──────── MATERIAL TO PROCESS ────────

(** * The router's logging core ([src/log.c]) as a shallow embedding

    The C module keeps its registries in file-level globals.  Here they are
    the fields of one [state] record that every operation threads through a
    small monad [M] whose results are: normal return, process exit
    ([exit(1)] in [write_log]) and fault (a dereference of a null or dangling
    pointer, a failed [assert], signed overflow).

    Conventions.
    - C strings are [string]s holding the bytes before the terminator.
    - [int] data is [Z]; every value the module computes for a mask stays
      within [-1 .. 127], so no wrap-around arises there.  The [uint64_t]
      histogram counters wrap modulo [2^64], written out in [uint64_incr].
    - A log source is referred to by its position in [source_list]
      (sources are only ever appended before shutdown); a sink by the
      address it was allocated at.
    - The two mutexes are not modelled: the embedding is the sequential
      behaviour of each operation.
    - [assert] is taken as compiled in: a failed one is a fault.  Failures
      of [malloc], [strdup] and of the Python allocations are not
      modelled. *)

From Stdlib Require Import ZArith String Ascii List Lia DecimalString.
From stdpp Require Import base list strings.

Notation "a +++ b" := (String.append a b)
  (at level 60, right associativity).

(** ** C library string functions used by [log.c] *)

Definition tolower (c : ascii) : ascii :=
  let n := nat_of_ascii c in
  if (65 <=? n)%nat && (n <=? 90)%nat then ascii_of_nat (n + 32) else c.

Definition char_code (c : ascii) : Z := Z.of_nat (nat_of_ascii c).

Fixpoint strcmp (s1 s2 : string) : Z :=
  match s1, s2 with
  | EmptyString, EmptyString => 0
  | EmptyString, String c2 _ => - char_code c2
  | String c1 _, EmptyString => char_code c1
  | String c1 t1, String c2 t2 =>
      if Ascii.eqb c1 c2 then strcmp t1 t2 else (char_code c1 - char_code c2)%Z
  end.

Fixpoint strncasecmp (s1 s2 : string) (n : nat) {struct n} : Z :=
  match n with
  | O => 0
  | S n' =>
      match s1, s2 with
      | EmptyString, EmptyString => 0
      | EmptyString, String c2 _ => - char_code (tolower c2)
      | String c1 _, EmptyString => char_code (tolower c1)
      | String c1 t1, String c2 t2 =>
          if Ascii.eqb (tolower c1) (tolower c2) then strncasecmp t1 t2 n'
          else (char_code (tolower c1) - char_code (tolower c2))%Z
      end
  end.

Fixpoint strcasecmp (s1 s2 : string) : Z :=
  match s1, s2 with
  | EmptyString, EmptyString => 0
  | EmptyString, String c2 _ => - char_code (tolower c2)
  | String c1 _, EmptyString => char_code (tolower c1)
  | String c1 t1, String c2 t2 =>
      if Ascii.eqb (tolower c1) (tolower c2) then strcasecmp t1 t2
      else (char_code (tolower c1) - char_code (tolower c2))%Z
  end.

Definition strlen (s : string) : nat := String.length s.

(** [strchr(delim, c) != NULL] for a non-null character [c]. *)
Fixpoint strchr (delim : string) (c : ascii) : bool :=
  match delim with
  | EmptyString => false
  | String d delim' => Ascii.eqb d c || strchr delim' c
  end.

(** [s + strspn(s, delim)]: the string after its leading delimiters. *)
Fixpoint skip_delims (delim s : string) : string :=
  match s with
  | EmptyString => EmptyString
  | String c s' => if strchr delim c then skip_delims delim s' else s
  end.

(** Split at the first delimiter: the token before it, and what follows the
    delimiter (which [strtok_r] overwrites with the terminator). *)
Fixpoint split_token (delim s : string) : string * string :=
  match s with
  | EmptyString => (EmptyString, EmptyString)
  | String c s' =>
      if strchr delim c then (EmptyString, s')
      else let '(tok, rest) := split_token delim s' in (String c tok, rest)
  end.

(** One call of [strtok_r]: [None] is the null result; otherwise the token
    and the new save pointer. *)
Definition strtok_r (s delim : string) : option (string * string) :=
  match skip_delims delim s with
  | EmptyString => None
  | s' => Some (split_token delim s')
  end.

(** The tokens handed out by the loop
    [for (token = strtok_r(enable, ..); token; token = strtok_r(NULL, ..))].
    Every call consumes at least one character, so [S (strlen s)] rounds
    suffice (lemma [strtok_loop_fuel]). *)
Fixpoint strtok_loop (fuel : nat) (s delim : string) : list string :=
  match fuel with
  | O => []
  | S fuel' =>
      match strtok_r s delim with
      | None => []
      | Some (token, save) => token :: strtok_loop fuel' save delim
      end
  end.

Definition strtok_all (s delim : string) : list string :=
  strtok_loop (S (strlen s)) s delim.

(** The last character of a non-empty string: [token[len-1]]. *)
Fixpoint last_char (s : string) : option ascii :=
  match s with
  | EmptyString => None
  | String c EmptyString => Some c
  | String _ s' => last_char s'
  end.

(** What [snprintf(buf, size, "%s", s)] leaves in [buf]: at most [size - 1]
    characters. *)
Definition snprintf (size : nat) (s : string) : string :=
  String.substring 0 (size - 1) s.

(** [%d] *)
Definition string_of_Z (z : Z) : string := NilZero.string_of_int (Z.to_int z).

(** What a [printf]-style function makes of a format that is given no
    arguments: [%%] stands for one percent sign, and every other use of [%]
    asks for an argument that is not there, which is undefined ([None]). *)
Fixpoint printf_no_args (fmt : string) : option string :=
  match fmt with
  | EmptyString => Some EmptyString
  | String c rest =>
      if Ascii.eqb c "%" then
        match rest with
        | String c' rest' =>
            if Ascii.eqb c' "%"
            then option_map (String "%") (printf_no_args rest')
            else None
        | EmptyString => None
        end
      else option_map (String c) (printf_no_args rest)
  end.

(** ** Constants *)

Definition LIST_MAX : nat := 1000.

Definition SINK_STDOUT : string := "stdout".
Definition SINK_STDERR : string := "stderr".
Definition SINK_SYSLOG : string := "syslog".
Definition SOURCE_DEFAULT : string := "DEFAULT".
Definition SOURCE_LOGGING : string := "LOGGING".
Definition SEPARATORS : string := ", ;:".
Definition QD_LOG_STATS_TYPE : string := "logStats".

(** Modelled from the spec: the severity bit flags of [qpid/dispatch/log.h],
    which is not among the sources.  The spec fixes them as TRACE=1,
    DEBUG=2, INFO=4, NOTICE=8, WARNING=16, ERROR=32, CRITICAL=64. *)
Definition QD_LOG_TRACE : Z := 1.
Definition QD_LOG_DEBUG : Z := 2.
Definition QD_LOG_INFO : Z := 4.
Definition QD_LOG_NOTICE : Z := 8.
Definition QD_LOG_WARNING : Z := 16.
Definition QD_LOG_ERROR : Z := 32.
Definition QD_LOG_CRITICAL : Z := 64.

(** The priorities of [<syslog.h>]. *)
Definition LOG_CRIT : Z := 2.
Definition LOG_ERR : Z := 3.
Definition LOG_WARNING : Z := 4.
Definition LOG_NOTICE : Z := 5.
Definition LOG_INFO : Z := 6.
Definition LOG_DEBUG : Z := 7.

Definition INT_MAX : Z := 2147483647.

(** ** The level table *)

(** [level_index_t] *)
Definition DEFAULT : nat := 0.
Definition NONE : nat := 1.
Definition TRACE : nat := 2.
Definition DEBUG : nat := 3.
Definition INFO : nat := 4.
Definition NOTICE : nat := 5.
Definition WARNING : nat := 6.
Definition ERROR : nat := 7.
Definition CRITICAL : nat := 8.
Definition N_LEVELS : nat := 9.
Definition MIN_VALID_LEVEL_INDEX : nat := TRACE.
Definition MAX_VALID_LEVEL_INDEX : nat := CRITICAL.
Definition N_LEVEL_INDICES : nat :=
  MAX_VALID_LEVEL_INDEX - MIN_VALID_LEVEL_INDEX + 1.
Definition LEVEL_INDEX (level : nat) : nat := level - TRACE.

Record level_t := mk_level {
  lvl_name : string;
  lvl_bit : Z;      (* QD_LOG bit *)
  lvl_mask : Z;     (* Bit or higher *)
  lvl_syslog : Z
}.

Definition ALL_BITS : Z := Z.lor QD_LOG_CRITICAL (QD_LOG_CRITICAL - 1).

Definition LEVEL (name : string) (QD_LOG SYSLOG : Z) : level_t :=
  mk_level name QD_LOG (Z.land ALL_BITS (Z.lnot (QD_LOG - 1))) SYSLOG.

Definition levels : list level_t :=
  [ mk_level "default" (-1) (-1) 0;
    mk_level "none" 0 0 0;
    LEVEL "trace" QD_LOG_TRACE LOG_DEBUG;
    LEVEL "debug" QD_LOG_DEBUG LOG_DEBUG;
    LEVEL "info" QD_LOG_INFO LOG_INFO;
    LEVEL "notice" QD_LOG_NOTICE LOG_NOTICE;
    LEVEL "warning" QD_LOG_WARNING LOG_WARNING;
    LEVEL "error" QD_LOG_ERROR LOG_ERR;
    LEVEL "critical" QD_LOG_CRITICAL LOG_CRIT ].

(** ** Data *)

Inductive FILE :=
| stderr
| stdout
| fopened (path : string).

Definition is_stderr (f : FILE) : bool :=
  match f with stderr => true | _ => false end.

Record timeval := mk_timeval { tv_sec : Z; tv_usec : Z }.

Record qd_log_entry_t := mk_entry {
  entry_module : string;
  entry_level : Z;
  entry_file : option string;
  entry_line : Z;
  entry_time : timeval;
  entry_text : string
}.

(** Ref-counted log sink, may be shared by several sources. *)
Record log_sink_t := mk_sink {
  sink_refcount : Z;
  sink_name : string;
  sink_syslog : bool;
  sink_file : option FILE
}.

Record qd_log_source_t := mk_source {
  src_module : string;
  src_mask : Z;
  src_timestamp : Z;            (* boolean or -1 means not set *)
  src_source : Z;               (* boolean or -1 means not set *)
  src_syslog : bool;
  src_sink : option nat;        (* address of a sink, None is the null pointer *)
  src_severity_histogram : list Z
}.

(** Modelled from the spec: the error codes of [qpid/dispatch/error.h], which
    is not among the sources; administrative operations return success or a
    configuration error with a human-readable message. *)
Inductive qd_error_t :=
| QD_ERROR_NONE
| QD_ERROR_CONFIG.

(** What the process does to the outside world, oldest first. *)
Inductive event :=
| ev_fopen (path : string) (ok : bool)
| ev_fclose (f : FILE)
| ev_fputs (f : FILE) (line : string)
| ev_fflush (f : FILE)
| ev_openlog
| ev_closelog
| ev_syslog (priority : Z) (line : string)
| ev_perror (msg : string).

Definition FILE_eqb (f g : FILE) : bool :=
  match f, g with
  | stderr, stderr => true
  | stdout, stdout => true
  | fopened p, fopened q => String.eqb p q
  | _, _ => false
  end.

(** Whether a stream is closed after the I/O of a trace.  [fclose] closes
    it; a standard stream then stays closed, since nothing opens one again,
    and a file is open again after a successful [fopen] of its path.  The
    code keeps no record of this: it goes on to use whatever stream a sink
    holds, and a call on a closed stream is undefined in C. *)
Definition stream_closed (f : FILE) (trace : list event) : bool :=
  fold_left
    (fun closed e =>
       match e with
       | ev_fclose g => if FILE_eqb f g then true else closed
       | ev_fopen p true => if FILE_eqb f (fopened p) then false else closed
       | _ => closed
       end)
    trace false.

────────
──────── MATERIAL TO PROCESS ────────

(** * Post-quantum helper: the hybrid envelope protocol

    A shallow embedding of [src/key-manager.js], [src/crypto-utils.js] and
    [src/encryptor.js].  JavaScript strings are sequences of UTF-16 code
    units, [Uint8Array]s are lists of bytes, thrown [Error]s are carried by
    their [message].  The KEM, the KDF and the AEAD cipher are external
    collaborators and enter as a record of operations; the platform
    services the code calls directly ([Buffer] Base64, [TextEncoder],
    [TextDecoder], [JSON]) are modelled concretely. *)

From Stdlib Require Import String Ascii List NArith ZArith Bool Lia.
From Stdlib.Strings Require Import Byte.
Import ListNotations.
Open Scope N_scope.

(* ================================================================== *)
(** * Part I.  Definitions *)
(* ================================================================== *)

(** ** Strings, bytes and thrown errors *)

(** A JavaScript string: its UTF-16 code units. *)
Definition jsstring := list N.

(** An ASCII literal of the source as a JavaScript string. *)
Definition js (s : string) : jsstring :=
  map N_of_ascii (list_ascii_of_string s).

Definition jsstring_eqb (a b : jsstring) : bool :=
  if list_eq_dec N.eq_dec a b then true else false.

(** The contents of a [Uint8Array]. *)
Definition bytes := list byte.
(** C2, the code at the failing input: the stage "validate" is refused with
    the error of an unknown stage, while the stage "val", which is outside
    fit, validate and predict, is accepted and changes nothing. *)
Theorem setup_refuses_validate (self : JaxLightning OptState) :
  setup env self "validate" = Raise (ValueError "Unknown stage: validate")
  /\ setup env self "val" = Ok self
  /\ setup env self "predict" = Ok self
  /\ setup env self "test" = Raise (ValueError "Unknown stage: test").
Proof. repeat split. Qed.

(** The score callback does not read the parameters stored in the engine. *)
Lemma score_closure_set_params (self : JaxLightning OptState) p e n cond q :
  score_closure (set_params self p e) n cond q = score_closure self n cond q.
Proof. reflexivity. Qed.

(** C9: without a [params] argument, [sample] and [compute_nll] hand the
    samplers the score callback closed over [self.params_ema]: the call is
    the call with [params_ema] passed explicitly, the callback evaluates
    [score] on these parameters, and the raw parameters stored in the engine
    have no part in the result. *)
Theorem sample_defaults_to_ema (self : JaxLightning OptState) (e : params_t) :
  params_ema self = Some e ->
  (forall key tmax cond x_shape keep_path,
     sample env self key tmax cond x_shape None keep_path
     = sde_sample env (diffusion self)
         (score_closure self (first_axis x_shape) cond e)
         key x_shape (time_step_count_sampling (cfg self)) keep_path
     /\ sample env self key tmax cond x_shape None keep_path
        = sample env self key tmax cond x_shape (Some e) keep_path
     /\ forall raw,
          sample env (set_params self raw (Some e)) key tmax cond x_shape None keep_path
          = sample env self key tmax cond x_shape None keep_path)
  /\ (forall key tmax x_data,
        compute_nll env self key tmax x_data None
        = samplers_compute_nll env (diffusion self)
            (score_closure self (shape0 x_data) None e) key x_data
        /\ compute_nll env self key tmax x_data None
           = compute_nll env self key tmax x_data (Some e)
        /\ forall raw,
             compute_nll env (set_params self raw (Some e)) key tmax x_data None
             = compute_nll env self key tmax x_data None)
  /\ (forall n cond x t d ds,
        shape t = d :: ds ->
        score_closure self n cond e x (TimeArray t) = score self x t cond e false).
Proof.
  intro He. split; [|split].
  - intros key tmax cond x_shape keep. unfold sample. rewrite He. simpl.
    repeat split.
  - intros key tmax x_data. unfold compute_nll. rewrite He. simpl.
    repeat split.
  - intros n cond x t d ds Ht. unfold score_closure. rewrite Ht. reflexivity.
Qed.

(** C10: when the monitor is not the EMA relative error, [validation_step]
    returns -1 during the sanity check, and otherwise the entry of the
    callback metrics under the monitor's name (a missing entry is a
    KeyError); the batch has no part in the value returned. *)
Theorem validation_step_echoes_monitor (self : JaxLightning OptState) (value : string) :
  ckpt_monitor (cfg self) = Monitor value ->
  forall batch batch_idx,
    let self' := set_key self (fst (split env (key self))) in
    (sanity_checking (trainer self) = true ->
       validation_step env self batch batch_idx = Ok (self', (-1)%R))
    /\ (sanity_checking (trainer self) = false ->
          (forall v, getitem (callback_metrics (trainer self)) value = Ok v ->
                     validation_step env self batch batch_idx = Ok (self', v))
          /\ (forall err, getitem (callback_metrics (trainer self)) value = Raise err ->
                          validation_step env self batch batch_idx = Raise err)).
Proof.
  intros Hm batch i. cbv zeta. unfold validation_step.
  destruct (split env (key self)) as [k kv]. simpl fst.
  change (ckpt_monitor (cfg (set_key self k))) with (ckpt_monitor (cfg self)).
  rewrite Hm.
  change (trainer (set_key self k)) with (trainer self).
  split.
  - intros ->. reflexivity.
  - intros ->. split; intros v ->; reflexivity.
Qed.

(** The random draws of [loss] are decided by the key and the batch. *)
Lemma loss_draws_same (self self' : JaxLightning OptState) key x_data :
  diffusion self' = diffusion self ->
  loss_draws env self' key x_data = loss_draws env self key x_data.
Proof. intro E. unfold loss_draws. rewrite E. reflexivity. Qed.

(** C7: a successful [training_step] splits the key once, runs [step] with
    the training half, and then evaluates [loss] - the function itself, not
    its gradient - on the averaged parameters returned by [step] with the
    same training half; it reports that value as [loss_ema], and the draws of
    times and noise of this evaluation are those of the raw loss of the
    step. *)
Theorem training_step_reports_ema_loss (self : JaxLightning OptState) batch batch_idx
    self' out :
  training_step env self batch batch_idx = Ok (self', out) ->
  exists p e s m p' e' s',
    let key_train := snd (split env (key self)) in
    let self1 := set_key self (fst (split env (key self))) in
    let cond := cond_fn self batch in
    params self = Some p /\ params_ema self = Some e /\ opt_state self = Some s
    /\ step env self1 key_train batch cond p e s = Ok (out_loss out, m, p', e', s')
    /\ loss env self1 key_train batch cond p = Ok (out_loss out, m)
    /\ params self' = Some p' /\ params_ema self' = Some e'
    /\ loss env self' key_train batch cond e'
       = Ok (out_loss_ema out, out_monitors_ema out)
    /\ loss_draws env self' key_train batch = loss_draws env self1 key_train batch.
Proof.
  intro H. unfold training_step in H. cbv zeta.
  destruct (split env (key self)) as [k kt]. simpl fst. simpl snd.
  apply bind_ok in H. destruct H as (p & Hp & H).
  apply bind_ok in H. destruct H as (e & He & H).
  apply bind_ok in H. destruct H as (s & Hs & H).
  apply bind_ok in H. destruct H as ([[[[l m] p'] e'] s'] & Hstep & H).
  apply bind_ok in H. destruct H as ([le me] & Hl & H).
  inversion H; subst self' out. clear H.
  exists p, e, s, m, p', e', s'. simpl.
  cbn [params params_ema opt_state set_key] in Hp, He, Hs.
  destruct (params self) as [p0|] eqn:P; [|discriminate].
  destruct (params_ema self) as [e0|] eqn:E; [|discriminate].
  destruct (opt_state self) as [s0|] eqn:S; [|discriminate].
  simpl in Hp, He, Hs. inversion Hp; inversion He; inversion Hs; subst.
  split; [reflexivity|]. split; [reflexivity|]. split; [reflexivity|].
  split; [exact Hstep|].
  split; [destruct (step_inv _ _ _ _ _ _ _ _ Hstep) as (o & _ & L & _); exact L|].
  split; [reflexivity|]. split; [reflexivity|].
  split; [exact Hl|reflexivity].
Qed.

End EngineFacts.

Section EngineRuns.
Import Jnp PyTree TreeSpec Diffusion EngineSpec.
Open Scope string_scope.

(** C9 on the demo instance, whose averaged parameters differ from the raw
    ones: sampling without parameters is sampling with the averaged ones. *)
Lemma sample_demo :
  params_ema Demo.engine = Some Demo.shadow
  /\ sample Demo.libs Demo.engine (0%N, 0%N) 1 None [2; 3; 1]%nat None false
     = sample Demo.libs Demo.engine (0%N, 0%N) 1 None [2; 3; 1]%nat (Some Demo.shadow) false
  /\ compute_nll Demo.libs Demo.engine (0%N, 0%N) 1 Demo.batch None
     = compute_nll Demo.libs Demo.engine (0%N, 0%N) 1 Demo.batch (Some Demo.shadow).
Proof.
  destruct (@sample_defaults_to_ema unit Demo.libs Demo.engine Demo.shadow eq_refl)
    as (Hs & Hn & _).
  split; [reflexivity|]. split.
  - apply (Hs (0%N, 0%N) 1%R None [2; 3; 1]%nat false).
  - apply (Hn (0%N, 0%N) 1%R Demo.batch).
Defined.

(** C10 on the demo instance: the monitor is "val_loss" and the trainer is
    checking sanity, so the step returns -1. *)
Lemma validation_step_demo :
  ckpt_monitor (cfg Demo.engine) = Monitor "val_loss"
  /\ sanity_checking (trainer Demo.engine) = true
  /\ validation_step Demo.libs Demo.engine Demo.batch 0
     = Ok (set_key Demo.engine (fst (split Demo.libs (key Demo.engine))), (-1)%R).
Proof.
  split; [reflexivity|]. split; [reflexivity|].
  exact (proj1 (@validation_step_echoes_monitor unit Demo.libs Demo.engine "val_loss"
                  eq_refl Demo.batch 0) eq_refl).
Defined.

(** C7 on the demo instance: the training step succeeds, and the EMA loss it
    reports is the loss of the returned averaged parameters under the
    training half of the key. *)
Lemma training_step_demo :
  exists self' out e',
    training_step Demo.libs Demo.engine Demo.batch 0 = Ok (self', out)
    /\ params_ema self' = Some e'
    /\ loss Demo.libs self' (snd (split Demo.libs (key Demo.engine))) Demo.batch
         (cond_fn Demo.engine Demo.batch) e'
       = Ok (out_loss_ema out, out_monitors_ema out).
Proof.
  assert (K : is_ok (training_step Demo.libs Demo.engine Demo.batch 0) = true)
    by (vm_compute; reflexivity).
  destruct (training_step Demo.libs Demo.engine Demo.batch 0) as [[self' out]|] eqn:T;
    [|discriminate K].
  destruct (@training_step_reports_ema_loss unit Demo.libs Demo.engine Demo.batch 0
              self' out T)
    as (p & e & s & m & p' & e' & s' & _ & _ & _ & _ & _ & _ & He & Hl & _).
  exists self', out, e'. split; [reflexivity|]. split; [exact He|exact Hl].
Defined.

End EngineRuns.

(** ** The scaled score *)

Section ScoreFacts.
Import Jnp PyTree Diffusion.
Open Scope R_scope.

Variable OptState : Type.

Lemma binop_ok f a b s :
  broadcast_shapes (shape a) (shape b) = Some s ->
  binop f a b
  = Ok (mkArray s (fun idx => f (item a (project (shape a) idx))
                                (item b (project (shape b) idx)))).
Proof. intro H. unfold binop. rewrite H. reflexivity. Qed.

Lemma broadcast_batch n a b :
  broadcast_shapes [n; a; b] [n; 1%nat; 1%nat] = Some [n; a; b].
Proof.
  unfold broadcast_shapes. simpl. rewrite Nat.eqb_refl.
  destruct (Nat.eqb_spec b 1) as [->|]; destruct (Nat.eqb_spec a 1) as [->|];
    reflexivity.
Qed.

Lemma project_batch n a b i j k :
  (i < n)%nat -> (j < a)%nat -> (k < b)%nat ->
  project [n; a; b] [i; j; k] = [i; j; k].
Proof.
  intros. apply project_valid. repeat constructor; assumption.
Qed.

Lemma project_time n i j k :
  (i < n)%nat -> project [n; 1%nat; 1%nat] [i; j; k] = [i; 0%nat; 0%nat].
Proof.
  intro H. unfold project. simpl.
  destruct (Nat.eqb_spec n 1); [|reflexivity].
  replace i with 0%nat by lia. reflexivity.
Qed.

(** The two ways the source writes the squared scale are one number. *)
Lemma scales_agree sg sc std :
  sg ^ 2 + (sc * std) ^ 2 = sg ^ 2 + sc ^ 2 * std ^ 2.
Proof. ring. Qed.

────────
──────── MATERIAL TO PROCESS ────────

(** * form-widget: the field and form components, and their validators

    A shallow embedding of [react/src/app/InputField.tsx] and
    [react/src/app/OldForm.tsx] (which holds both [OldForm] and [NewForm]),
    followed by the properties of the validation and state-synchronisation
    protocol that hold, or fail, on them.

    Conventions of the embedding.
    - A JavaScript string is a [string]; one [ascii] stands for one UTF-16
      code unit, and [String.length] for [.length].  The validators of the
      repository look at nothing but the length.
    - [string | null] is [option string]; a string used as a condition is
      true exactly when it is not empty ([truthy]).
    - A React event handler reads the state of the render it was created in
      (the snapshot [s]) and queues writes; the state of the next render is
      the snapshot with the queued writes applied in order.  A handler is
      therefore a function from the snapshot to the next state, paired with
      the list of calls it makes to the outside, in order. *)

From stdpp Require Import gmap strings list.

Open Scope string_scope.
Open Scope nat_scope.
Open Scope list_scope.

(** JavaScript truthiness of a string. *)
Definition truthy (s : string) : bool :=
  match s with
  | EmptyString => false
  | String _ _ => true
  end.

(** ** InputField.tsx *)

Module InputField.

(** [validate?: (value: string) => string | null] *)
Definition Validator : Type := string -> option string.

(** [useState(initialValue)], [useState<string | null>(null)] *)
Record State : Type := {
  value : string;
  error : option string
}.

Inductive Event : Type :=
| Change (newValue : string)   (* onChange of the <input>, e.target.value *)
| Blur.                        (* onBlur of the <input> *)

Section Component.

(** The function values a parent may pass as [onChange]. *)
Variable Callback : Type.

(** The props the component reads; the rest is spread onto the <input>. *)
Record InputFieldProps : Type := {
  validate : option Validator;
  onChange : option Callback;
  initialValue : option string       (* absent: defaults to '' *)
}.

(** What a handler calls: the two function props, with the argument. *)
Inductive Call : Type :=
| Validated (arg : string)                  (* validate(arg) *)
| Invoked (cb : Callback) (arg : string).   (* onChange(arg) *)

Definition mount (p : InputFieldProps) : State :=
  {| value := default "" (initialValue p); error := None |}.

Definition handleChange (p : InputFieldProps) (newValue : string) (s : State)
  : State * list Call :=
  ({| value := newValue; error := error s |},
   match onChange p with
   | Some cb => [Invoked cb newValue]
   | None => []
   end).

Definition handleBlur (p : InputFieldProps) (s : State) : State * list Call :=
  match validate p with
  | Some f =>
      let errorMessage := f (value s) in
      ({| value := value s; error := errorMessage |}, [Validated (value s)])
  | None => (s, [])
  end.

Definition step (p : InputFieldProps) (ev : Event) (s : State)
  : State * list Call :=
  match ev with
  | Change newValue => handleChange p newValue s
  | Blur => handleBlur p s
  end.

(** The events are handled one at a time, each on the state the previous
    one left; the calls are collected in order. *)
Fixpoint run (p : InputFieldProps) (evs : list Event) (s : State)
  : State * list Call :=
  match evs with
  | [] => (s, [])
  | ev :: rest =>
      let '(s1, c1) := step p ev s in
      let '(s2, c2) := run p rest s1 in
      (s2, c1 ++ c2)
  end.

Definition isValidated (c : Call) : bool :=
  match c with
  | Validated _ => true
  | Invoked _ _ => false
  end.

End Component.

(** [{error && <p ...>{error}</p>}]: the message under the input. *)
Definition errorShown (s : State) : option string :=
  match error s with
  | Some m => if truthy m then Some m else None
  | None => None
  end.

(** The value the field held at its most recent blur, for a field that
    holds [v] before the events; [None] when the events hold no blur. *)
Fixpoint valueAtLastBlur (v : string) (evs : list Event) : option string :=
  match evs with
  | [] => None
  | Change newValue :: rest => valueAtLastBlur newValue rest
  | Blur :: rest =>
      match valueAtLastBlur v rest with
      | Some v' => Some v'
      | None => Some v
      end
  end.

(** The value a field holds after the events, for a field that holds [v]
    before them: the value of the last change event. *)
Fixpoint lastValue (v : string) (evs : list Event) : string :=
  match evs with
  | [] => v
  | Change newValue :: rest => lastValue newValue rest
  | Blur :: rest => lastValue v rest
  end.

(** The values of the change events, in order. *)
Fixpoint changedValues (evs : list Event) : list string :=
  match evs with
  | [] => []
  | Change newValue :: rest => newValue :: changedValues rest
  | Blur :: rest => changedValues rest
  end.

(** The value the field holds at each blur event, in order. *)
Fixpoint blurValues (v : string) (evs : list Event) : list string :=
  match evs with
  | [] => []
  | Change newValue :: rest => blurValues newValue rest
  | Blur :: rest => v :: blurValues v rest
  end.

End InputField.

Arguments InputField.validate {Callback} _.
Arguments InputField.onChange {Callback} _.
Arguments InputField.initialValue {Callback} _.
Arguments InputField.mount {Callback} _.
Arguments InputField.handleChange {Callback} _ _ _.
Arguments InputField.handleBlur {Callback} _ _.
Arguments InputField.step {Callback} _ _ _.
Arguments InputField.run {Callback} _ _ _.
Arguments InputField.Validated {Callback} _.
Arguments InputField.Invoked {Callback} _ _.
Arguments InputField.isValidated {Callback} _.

────────

**HOW TO COMPLETE THIS TASK**
Every line above in which the word "before" occurs needs to be copied.

**REPLY**
    - C strings are [string]s holding the bytes before the terminator.
      (sources are only ever appended before shutdown); a sink by the
(** Split at the first delimiter: the token before it, and what follows the
    holds [v] before the events; [None] when the events hold no blur. *)
    before them: the value of the last change event. *)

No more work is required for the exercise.